Les trente minutes proposées respirent d’un dialogue mâture entre les danseurs et l’ultime intime.

Invoquer les années de travail derrière soi. Interroger sa vitalité de danseur. Quitte à s’allonger par terre, ne plus bouger, proposer le comble de l’immobilité. Mais finir par se relever.

Jamais il n’a été marqué dans le livret offert aux spectateurs que ces danseurs monteraient au front, regard droit, et empoigneraient nos propres questionnements pour défier l’inégal.

Que la poétique des danseurs se dirigerait, mâchoire fermée, vers la politique de la danse. A la vie à la mort. Tant que le Grand Barbu nous accorde ce souffle.

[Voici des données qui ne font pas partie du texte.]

Lemma commitRevision_known now req fp lease balance code detail mutate db :
  (forall r r', good id r -> Terminal r = false -> mutate r = Ok r' -> revision_edit r r' /\ good id r' /\ Terminal r' = false) ->
  known db0 id G db -> known db0 id G (commitRevision now id req fp lease balance code detail mutate db).2.
Proof.
  intros Hm Hk. unfold commitRevision, Update. destruct (sd_sessions db !! id) as [r|] eqn:Hr; [|done].
  destruct (se_RevisionIntent r) as [i|] eqn:Hi; [|done]. destruct (_ || _); [done|].
  pose proof (known_good _ _ Hk Hr) as Hg. pose proof (good_has_intent _ _ _ Hg Hi) as Ht.
  destruct (mutate r) as [r'|] eqn:Hf; [|done]. destruct (Hm r r' Hg Ht Hf) as (He & Hg' & Ht').
  destruct (se_RevisionIntent r') as [i'|]; [|done]. destruct (has _ _); [done|]. cbn [snd].
  set (r3 := r' <| se_LastRevision := _ |> <| se_RevisionIntent := _ |> <| se_UpdatedAt := _ |>).
  assert (He3 : revision_edit r r3) by (eapply edit_trans; [exact He|]; split; try done; later_open_tac).
  assert (Hg3 : good id r3) by (by eapply good_frame).
  exact (known_edit db r r3 Hk Hr He3 Hg3).
Qed.

Lemma commitRevisionLocked_forward now rec intent p usage account credited :
  se_SessionID rec = id -> pres I (commitRevisionLocked now rec intent p usage account credited) (fun _ => True).
Proof.
  intros Hid. unfold commitRevisionLocked. destruct account as [a|]; [|apply pres_fail]. destruct usage as [u|]; [|apply pres_fail].
  apply pres_seq; [eapply pres_true, pres_require|intros _]. apply pres_seq; [by apply prepareRevisionEvidence_forward|intros i].
  apply pres_seq; [|intros _; by apply pres_ret]. rewrite Hid. apply pres_save. intros db Hk.
  apply commitRevision_known; [|done]. intros r r' Hg Ht Hf. by eapply revised_edit.
Qed.
Lemma cancelRevisionLocked_forward now rec intent p :
  se_SessionID rec = id -> pres I (cancelRevisionLocked now rec intent p) (fun _ => True).
Proof.
  intros Hid. unfold cancelRevisionLocked. apply pres_seq; [apply pres_ask|intros [[c|]|]]; [|apply pres_fail..].
  cbv zeta. destruct (_ || _); [|by apply commitRevisionLocked_forward].
  apply pres_seq; [by apply prepareRevisionEvidence_forward|intros i]. apply pres_seq; [|intros _; apply pres_fail].
  rewrite Hid. apply pres_save. intros db Hk. apply commitRevision_known; [|done].
  intros r r' Hg Ht [= <-]. split; [apply edit_refl|done].
Qed.
Lemma requestRevisionCancellation_forward now rec intent p reason stage code :
  se_SessionID rec = id -> pres I (requestRevisionCancellation now rec intent p reason stage code) (fun _ => True).
Proof.
  intros Hid. apply pres_seq; [by apply saveRevisionDecision_forward|intros i; by apply cancelRevisionLocked_forward].
Qed.
Lemma admit_revision_forward now rec intent p reservation :
  se_SessionID rec = id -> pres I (admit_revision now rec intent p reservation) (fun _ => True).
Proof.
  intros Hid. apply pres_seq; [apply pres_ask|intros [[[state [a|] credited]|]|e]]; try apply pres_fail.
  - apply pres_seq; [eapply pres_true, pres_require|intros _]. apply pres_seq; [apply pres_ask|intros [u|]; [|apply pres_fail]].
    by apply commitRevisionLocked_forward.
  - destruct (AdmissionRefused e); [by apply requestRevisionCancellation_forward|apply pres_fail].
Qed.
Lemma with_predecessor_forward now rec intent p reservation u :
  se_SessionID rec = id -> pres I (with_predecessor now rec intent p reservation u) (fun _ => True).
Proof.
  intros Hid. unfold with_predecessor. destruct (reconcileReceiverUsage rec (Some u)) as [rec'|] eqn:Hr; [|apply pres_fail].
  assert (Hid' : se_SessionID rec' = id).
  { destruct (reconcile_units _ _ _ Hr) as (_ & _ & _ & _ & _ & _ & _ & _ & _ & _ & _ & -> & _). done. }
  cbv zeta. destruct (remainingRevisionReservation _ _ _); [|by apply requestRevisionCancellation_forward].
  apply pres_seq; [|intros _; by apply admit_revision_forward]. rewrite Hid'. apply modify_edit. intros r r' Hg. unfold note_reservation.
  destruct (reconcileReceiverUsage r (Some u)) as [r1|] eqn:Hr1; [|done]. intros Ho.
  destruct (reconcile_units _ _ _ Hr1) as (_ & _ & _ & _ & _ & _ & _ & _ & _ & Hi1 & _).
  assert (Ht : Terminal r = false).
  { unfold on_intent in Ho. destruct (se_RevisionIntent r1) eqn:Hi; [|done]. eapply good_has_intent; [done|]. by rewrite <- Hi1. }
  destruct (reconcile_edit _ _ _ Ht Hr1) as [He1 _]. pose proof (reconcile_good _ _ _ _ Hg Ht Hr1) as Hg1.
  destruct (on_intent_edit _ _ _ Hg1 Ho) as [He Hg']; [intros i; by eexists _, _|]. split; [by eapply edit_trans|done].
Qed.
Lemma resolveRevisionLocked_forward now rec intent :
  se_SessionID rec = id -> pres I (resolveRevisionLocked now rec intent) (fun _ => True).
Proof.
  intros Hid. unfold resolveRevisionLocked. destruct (unmarshal_auth _) as [[[p|] sig]|]; [|apply pres_fail..].
  apply pres_seq; [eapply pres_true, pres_require|intros _]. destruct (SetString10 _) as [reservation|]; [|apply pres_fail].
  apply pres_seq; [eapply pres_true, pres_require|intros _]. destruct (ri_CancelRequested intent); [by apply cancelRevisionLocked_forward|].
  destruct (Closing rec); [by apply requestRevisionCancellation_forward|].
  apply pres_seq; [apply pres_ask|intros [[u|]|e]]; [|apply pres_fail..].
  destruct (as_State u =? ADMITTED); [by apply with_predecessor_forward|].
  destruct (as_State u =? SUPERSEDED); [by apply admit_revision_forward|by apply requestRevisionCancellation_forward].
Qed.
Lemma pendingRevisionError_forward {A} : pres I (pendingRevisionError (A := A) id) (fun _ => True).
Proof. apply pres_seq; [eapply pres_true, pres_observe, pres_session|intros [r|]; apply pres_fail]. Qed.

Débarrassé de l’idéologie autoritaire mais voué au « ensemble », il n’y est pas non plus écrit que Thierry Malandain a créé un premier ballet communiste contre la mort.

Sa victoire d’un soir seulement s’est émue de voir des larmes couler sur nos joues.

Pour ceux qui les auraient loupées, Estro et Nocturnes seront redonnées aux Estivales de Biarritz, les 5 et 6 août prochains.